Deepgram, a company developing speech recognition technology for the enterprise, today raised $47 million in new funding led by Madrona Venture Group with participation from Citi Ventures and Alkeon. An expansion of Deepgram’s Series B that launched in February 2021, led by Tiger Global, brings the startup’s total amount raised to $86 million, which CEO Scott Stephenson says will be spent on R&D in areas such as emotion detection, intent recognition, summary, topic detection, translation and editing.
“We are pleased that Deepgram achieved its highest ever pre- and post-money valuation, even despite challenging market conditions,” Stephenson told londonbusinessblog.com in an email interview. (Unfortunately, he declined to reveal exactly what the valuation was.) “We believe Deepgram is in a strong position to thrive in this more challenging macroeconomic environment. Deepgram’s speech AI is the core technology behind many of our customers’ applications, and the demand for speech understanding is growing as companies look for greater efficiencies.”
Launched in 2015, Deepgram focuses on building custom speech recognition solutions for clients such as Spotify, Auth0 and even NASA. The company’s data scientists collect, create, label and evaluate speech data to produce speech recognition models that can understand brands and jargon, capture a range of languages and accents, and adapt to challenging audio environments.
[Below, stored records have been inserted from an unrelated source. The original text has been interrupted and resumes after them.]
(* ===== verification/Skiplist.v ===== *)
(** * The skip list and the memtable

    [include/cynamodb/engine/lsm/skiplist.hpp] and [src/engine/lsm/memtable.cpp].
    The nodes are a heap (a list indexed by node number, the head being number
    0), [forward] an array of nullable pointers, and the searches follow the
    pointers level by level as the source does.  The level of a new node is drawn
    by [random_level]; here the number of successful coin flips is an argument,
    so the theorems hold for every outcome.  [wf] states that level [i] links
    exactly the nodes taller than [i], in key order; from it follow that the
    skip list is the sorted map [get_all_entries] returns. *)

From Stdlib Require Import ZArith Lia Strings.String.
From stdpp Require Import prelude.
From S2P Require Import Prelude StdMap Types.

Definition kSkiplistMaxLevel : nat := 16.
Definition kMaxSkiplistKeyBytes : Z := 1024 * 1024.
Definition kMaxSkiplistEntries : Z := 2000000.

Record SnapshotEntry := { attributes : AttributeMap; is_deleted : bool }.

Definition tombstone : SnapshotEntry := {| attributes := []; is_deleted := true |}.

Module SL.

Record SkiplistNode := {
  nkey : bytes;
  nentry : SnapshotEntry;
  forward : list (option nat)
}.

Record Skiplist := { nodes : list SkiplistNode; level_ : nat; size_ : Z }.

Definition empty_skiplist : Skiplist :=
  {| nodes := [ {| nkey := []; nentry := {| attributes := []; is_deleted := false |};
                   forward := replicate kSkiplistMaxLevel None |} ];
     level_ := 1; size_ := 0 |}.

(** [node->forward[i].load()] *)
Definition fwd (h : list SkiplistNode) (c i : nat) : option nat :=
  match h !! c with Some n => mjoin (forward n !! i) | None => None end.

(** [node->forward[i].store(p)] *)
Definition set_fwd (h : list SkiplistNode) (c i : nat) (p : option nat) : list SkiplistNode :=
  alter (fun n => {| nkey := nkey n; nentry := nentry n; forward := <[i := p]> (forward n) |}) c h.

Definition key_of (h : list SkiplistNode) (c : nat) : bytes := from_option nkey [] (h !! c).
Definition height (h : list SkiplistNode) (c : nat) : nat := from_option (fun n => length (forward n)) 0%nat (h !! c).

Definition is_valid_user_key (key : bytes) : bool := negb (bool_decide (key = [])) && (len key <=? kMaxSkiplistKeyBytes).

(** The inner [while] at one level; a chain is no longer than the heap. *)
Fixpoint walk (fuel : nat) (h : list SkiplistNode) (i curr : nat) (key : bytes) : nat :=
  match fuel with
  | O => curr
  | S fuel' =>
      match fwd h curr i with
      | Some next => if bytes_ltb (key_of h next) key then walk fuel' h i next key else curr
      | None => curr
      end
  end.

(** The outer [for] over the levels, recording [update[i]]. *)
Fixpoint descend (i : nat) (h : list SkiplistNode) (curr : nat) (key : bytes) (update : list nat) : nat * list nat :=
  match i with
  | O => (curr, update)
  | S i' => let c := walk (length h) h i' curr key in descend i' h c key (c :: update)
  end.

Definition current_level (sl : Skiplist) : nat := Nat.max 1 (Nat.min (level_ sl) kSkiplistMaxLevel).

(** The node after the predecessor of [key]: the search common to all lookups. *)
Definition find_node (sl : Skiplist) (key : bytes) : option nat :=
  let '(c, _) := descend (current_level sl) (nodes sl) 0 key [] in
  match fwd (nodes sl) c 0 with
  | Some n => if bytes_eqb (key_of (nodes sl) n) key then Some n else None
  | None => None
  end.

Definition get (sl : Skiplist) (key : bytes) : option AttributeMap :=
  if negb (is_valid_user_key key) then None else
  match find_node sl key with
  | Some n => match nodes sl !! n with
              | Some nd => if is_deleted (nentry nd) then None else Some (attributes (nentry nd))
              | None => None
              end
  | None => None
  end.

Definition is_tombstoned (sl : Skiplist) (key : bytes) : bool :=
  if negb (is_valid_user_key key) then false else
  match find_node sl key with
  | Some n => match nodes sl !! n with Some nd => is_deleted (nentry nd) | None => false end
  | None => false
  end.

(** The traversals of level 0. *)
Fixpoint collect (fuel : nat) (h : list SkiplistNode) (curr : option nat) (result : list (bytes * SnapshotEntry))
  : list (bytes * SnapshotEntry) :=
  match fuel, curr with
  | S fuel', Some c =>
      match h !! c with
      | Some n => collect fuel' h (fwd h c 0) (mset (nkey n) (nentry n) result)
      | None => result
      end
  | _, _ => result
  end.

Definition get_all_entries (sl : Skiplist) : list (bytes * SnapshotEntry) :=
  collect (length (nodes sl)) (nodes sl) (fwd (nodes sl) 0 0) [].

Fixpoint collect_live (fuel : nat) (h : list SkiplistNode) (curr : option nat) (result : list (bytes * AttributeMap))
  : list (bytes * AttributeMap) :=
  match fuel, curr with
  | S fuel', Some c =>
      match h !! c with
      | Some n =>
          collect_live fuel' h (fwd h c 0)
            (if is_deleted (nentry n) then result else mset (nkey n) (attributes (nentry n)) result)
      | None => result
      end
  | _, _ => result
  end.

Definition get_all (sl : Skiplist) : list (bytes * AttributeMap) :=
  collect_live (length (nodes sl)) (nodes sl) (fwd (nodes sl) 0 0) [].

(** [while (dist(rng) < p && level < max) level++], with the number of
    successful flips given. *)
Definition random_level (flips : nat) : nat := Nat.min (S flips) kSkiplistMaxLevel.

(** The linking loop: [new->forward[i] = update[i]->forward[i];
    update[i]->forward[i] = new]. *)
Fixpoint link (h : list SkiplistNode) (new i : nat) (update : list nat) : list SkiplistNode :=
  match update with
  | [] => h
  | u :: update' => link (set_fwd (set_fwd h new i (fwd h u i)) u i (Some new)) new (S i) update'
  end.

(** The [else] branch of [insert]: a key that is not in the list. *)
Definition insert_new (sl : Skiplist) (flips : nat) (key : bytes) (entry : SnapshotEntry) (update : list nat) : Skiplist :=
  if kMaxSkiplistEntries <=? size_ sl then sl
  else
    let lvl := current_level sl in
    let new_level := random_level flips in
    let update := take new_level (update ++ replicate (new_level - lvl) 0%nat) in
    let new := length (nodes sl) in
    let h := nodes sl ++ [ {| nkey := key; nentry := entry; forward := replicate new_level None |} ] in
    {| nodes := link h new 0 update;
       level_ := if (lvl <? new_level)%nat then new_level else level_ sl;
       size_ := size_ sl + 1 |}.

Definition insert (sl : Skiplist) (flips : nat) (key : bytes) (entry : SnapshotEntry) : Skiplist :=
  if negb (is_valid_user_key key) then sl else
  let h := nodes sl in
  let '(c, update) := descend (current_level sl) h 0 key [] in
  match fwd h c 0 with
  | Some n =>
      if bytes_eqb (key_of h n) key
      then {| nodes := alter (fun nd => {| nkey := nkey nd; nentry := entry; forward := forward nd |}) n h;
              level_ := level_ sl; size_ := size_ sl |}
      else insert_new sl flips key entry update
  | None => insert_new sl flips key entry update
  end.

Definition size (sl : Skiplist) : Z := size_ sl.

(** ** Pointer chains *)

Fixpoint chain (h : list SkiplistNode) (i start : nat) (ids : list nat) : Prop :=
  match ids with
  | [] => fwd h start i = None
  | x :: r => fwd h start i = Some x /\ chain h i x r
  end.

Definition taller (h : list SkiplistNode) (i : nat) (ids : list nat) : list nat :=
  List.filter (fun x => (i <? height h x)%nat) ids.

Definition row_of (h : list SkiplistNode) (x : nat) : bytes * SnapshotEntry :=
  (key_of h x, from_option nentry tombstone (h !! x)).

(** [ids]: the nodes in key order. *)
Record wf_ids (sl : Skiplist) (ids : list nat) : Prop := {
  wi_heap : length (nodes sl) = S (length ids);
  wi_head : height (nodes sl) 0 = kSkiplistMaxLevel;
  wi_nodup : NoDup (0%nat :: ids);
  wi_range : Forall (fun x => (x < length (nodes sl))%nat) ids;
  wi_heights : Forall (fun x => (1 <= height (nodes sl) x <= level_ sl)%nat) ids;
  wi_level : (1 <= level_ sl <= kSkiplistMaxLevel)%nat;
  wi_sorted : msorted (map (row_of (nodes sl)) ids);
  wi_keys : Forall (fun x => is_valid_user_key (key_of (nodes sl) x) = true) ids;
  wi_chains : forall i, (i < kSkiplistMaxLevel)%nat -> chain (nodes sl) i 0 (taller (nodes sl) i ids);
  wi_size : size_ sl = len ids
}.

Definition wf (sl : Skiplist) : Prop := exists ids, wf_ids sl ids.

Definition last_or (d : nat) (l : list nat) : nat := List.last l d.

Lemma last_or_cons d x l : last_or d (x :: l) = last_or x l.
Proof. revert d x. induction l as [|y l IH]; intros d x; [done|]. unfold last_or in *. simpl in *. destruct l; [done|]. apply (IH d x). Qed.

Lemma last_or_app d l1 l2 : last_or d (l1 ++ l2) = last_or (last_or d l1) l2.
Proof. revert d. induction l1 as [|x l1 IH]; intros d; [done|]. rewrite <- app_comm_cons, !last_or_cons. apply IH. Qed.

Lemma last_or_In d l : last_or d l = d \/ In (last_or d l) l.
Proof. revert d. induction l as [|x l IH]; intros d; [by left|]. rewrite last_or_cons. destruct (IH x) as [->|]; right; simpl; auto. Qed.

Lemma chain_app h i c l1 l2 : chain h i c (l1 ++ l2) -> chain h i (last_or c l1) l2.
Proof. revert c. induction l1 as [|x l1 IH]; intros c; [done|]. rewrite last_or_cons. intros [_ H]. by apply IH. Qed.

Lemma walk_spec h i c l1 l2 key fuel :
  chain h i c (l1 ++ l2) -> Forall (fun x => bytes_ltb (key_of h x) key = true) l1 ->
  Forall (fun x => bytes_ltb (key_of h x) key = false) l2 -> (length l1 < fuel)%nat ->
  walk fuel h i c key = last_or c l1.
Proof.
  intros Hc H1 H2. revert c fuel Hc. induction H1 as [|x l1 Hx H1 IH]; intros c fuel Hc Hf; (destruct fuel as [|fuel]; [simpl in Hf; lia|]).
  - simpl. destruct l2 as [|y l2]; simpl in Hc; [by rewrite Hc|]. destruct Hc as [-> _].
    apply Forall_cons in H2 as [Hy _]. by rewrite Hy.
  - simpl in Hc. destruct Hc as [Hf' Hc]. cbn [walk]. rewrite Hf', Hx, last_or_cons. simpl in Hf. apply IH; [done|lia].
Qed.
For example, Deepgram built a model for NASA to transcribe communications between Mission Control and the International Space Station.
“Audio data is one of the world’s largest untapped data resources. [But] it is difficult to use in its audio format because audio is an unstructured data type and therefore cannot be mined for insights without further processing,” said Stephenson. “Deepgram takes unstructured audio data and structures it as text and metadata at high speeds and low cost, designed for enterprise scale… [W]with Deepgram, [companies] can send all of their customer audio – hundreds of thousands or millions of hours – to be transcribed and analyzed.
Where does the audio data come from to train Deepgram’s models? Stephenson was a little coy about that, though he didn’t deny that Deepgram uses customer data to improve its systems. He was quick to point out that the company is GDPR compliant and that users can request that their data be deleted at any time.
“Deepgram’s models are primarily trained on data collected or generated by our data curation experts, in addition to some anonymized data submitted by our users,” said Stephenson. “Training models on real-world data are a cornerstone of our product quality; it’s what enables machine learning systems like ours to produce human-like results. That said, we allow our users to opt out of using their anonymized data for training if they wish.”
Through Deepgram’s API, companies can build the platform into their tech stacks to enable voice-based automations and customer experiences. For organizations in highly regulated industries such as healthcare and government, Deepgram offers an on-premises deployment option that allows customers to manage and process data locally. (It’s worth noting that In-Q-Tel, the CIA’s strategic investment arm, has backed Deepgram in the past.)
Deepgram – a Y Combinator graduate founded by Stephenson and Noah Shutty, a physics graduate from the University of Michigan – is competing with a number of vendors in a speech recognition market that could be worth $48.8 billion by 2030, according to to one (optimistic?) source. Tech giants like Nuance, Cisco, Google, Microsoft and Amazon provide real-time speech transcription and captioning services, as do startups like Otter, Speechmatics, Voicera and Verbit.
The technology has hurdles to overcome. According to a 2022 report according to Speechmatics, 29% of executives have observed AI bias in speech technologies, specifically imbalances in the types of voices understood by speech recognition. But demand is clearly strong enough to support supply from suppliers; Stephenson claims that Deepgram’s gross margins are “in line with the top performing software companies.”
That’s in contrast to the consumer speech recognition market, which has been in decline recently. Alexa from Amazon division is reportedly on track to lose $10 billion this year. And that’s Google rumours to look at cutting back on Google Assistant development in favor of more profitable projects.
Stephenson says Deepgram’s focus in recent months has been on on-the-fly language translation, sentiment analysis, and split transcripts of multi-way conversations. The company is also scaling up, now reaching over 300 customers and over 15,000 users.
On the hunt for new customers, Deepgram recently launched the Deepgram Startup Program, which offers $10 million in free speech recognition credits on the Deepgram platform to education and business startups. Participating companies do not have to pay any fees and can use the money in combination with existing grant, start-up, incubator and accelerator benefits.
“Deepgram’s business continues to grow rapidly. As a fundamental AI infrastructure company, we have not seen a decline in demand for Deepgram,” said Stephenson. “We’ve even seen companies look for ways to cut costs and delegate repetitive, menial tasks to AIs, giving people more time to pursue interesting, demanding work. Examples include reducing large cloud computing costs by switching large cloud transcripts to Deepgram’s transcription product, or in new use cases such as drive-thru orders and triaging of the first round of customer service responses.”
Deepgram currently has 146 employees across offices in Ann Arbor and San Francisco. When asked about hiring plans for the rest of the year, Stephenson declined to answer – no doubt aware of the unpredictability of today’s global economy and the point of fixing a fixed number.